Le porno a aussi des effets relationnels en ce qu’il participe à la détérioration des relations intimes car il « est susceptible de faire perdre tout intérêt pour le partenaire habituel ». Ainsi, « une étude de 1998 ayant soumis les sujets à une consommation régulière de porno rapportait une baisse significative de satisfaction avec leurs conjoints, mais également une baisse de l’attachement sentimental, ainsi qu’une dévaluation de l’apparence et de la performance de leurs partenaires ». D’autres formes de plaisirs que peut procurer la sexualité sont délaissés car d’autres hormones sécrétées telle que l’ocytocine (« hormone de l’amour ») ont des effets moins intenses que la dopamine. Le porno contribue alors à évacuer les sentiments des relations sexuelles et pousse le consommateur à se détacher affectivement de son partenaire engendrant une perte de l’estime du conjoint. Plus sibyllin, « le porno induit un conditionnement sexuel qu’on pourrait presque qualifier de social, lié au fait que ce produit est, pour la plupart des enfants et adolescent, le principal moyen de s’éduquer à la sexualité ».
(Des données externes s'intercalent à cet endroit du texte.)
(** A packet in a tunnel of IP in IP: the inner packet. *)
Definition inner_packet (proto : Z) (ip : IP.IP_Hdr) (data : bytes) (caplen : Z)
    (encapsulation : option EncapsulationStack) (f : option FragKey) : M state IP.IP_Hdr :=
  if negb (enable_ip cfg) then modify (emit (Weird "IP_tunnel"));; RemoveFrag f;; stop
  else if match encapsulation with Some e => (max_depth cfg <=? Depth e)%Z | None => false end then
    modify (emit (Weird "exceeded_tunnel_max_depth"));; RemoveFrag f;; stop
  else
    '(result, inner) ← lift (ParseIPPacket (int32 caplen) data proto);
    modify (if (result <? 0)%Z then emit (Weird "truncated_inner_IP")
            else if (0 <? result)%Z then emit (Weird "inner_IP_payload_length_mismatch") else id);;
    if negb (result =? 0)%Z then RemoveFrag f;; stop
    else
      inner ← lift inner;
      src ← lift (ip_SrcAddr ip); dst ← lift (ip_DstAddr ip);
      let idx := if C.addr_lt src dst then (src, dst) else (dst, src) in
      modify (λ s, let now := C.network_time (world s) in
        let s' := set_ip_tunnels (<[idx := now]> (ip_tunnels s)) s in
        match ip_tunnels s !! idx with
        | None => emit (AddTunnelTimer (dadd now (ip_tunnel_timeout cfg)) idx) s'
        | Some _ => s'
        end);;
      mret inner.

(** The kind of traffic reported to the controller; ports in network order. *)
Definition pkttype (id : C.ConnID) : string :=
  let any p := (NU.htons (C.src_port id) =? p)%Z || (NU.htons (C.dst_port id) =? p)%Z in
  if any 80%Z then "HTTP" else if any 443%Z then "TLS" else "UNKNOWN".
La pornographie est une addiction. Les addictions comportementales sexuelles se caractérisent à travers différents critères dont : une compulsion à l’usage, une persistance dans le comportement malgré les conséquences négatives et une incapacité à en contrôler l’usage.

Un difficile contrôle de la pornographie

Face au désastre avéré qu’engendre la diffusion massive de la pornographie, il semblerait légitime d’envisager la censure comme réponse appropriée à ce problème. Le rapport ne va pas dans ce sens pour deux raisons. La première, est celle de l’expérience de l’Islande qui en 2013 a voulu censurer les sites à contenu pornographique. Cette mesure avait suscité de fortes réactions « au nom de la liberté et de la responsabilité dont chaque individu doit rester dépositaire ». La seconde, et surement la plus difficile à contourner,  réside dans l’incapacité du dispositif informatique à procéder à une telle censure en l’état actuel des technologies. Dans l’hypothèse d’une tentative de recours à la censure, le rapport préconise de « commencer par censurer le censeur lui-même, c’est-à-dire le législateur ». L’objectif est de lutter par la même occasion contre l’hypocrisie de la classe politique ainsi que cela a été révélé au Royaume-Uni où « en 2012 les services informatiques du Parlement britanniques ont enregistré plus de 300 000 connexions à des contenus pornographiques depuis les ordinateurs de la noble assemblée élue, soit 800 connexions par jours ».

Le rapport préconise donc des mesures palliatives en faisant un parallèle avec l’addiction aux jeux. Il propose d’interdire l’accès à ses sites aux mineurs et propose un système « d’auto-exclusion et d’auto-interdiction », associé à un numéro permettant de contacter une plateforme d’écoute.

Une possible guérison à l’addiction à la pornographie : le « redémarrage »

Le « redémarrage » consiste à se tenir à l’écart de toute forme de simulation sexuelle artificielle jusqu’à ce que la réponse physique, chimique et émotionnelle revienne à un niveau normal. En effet, selon différentes études scientifiques « l’élimination du porno conduit à un affaiblissement progressif des circuits neuronaux préalablement consolidés en faveur du comportement addictif, rendant le sujet graduellement moins sensible aux stimuli addictifs et plus sensible aux stimuli normaux ». Cependant, à l’instar de toutes personnes ayant souffert d’une addiction, le cerveau demeure réceptif aux éléments jadis addictifs. L’individu reste fragile et doit dans la phase transitoire substituer aux images pornographiques des activités plus saines qui ont un effet positif et épanouissant tel que par exemple les activités artistiques et sportives.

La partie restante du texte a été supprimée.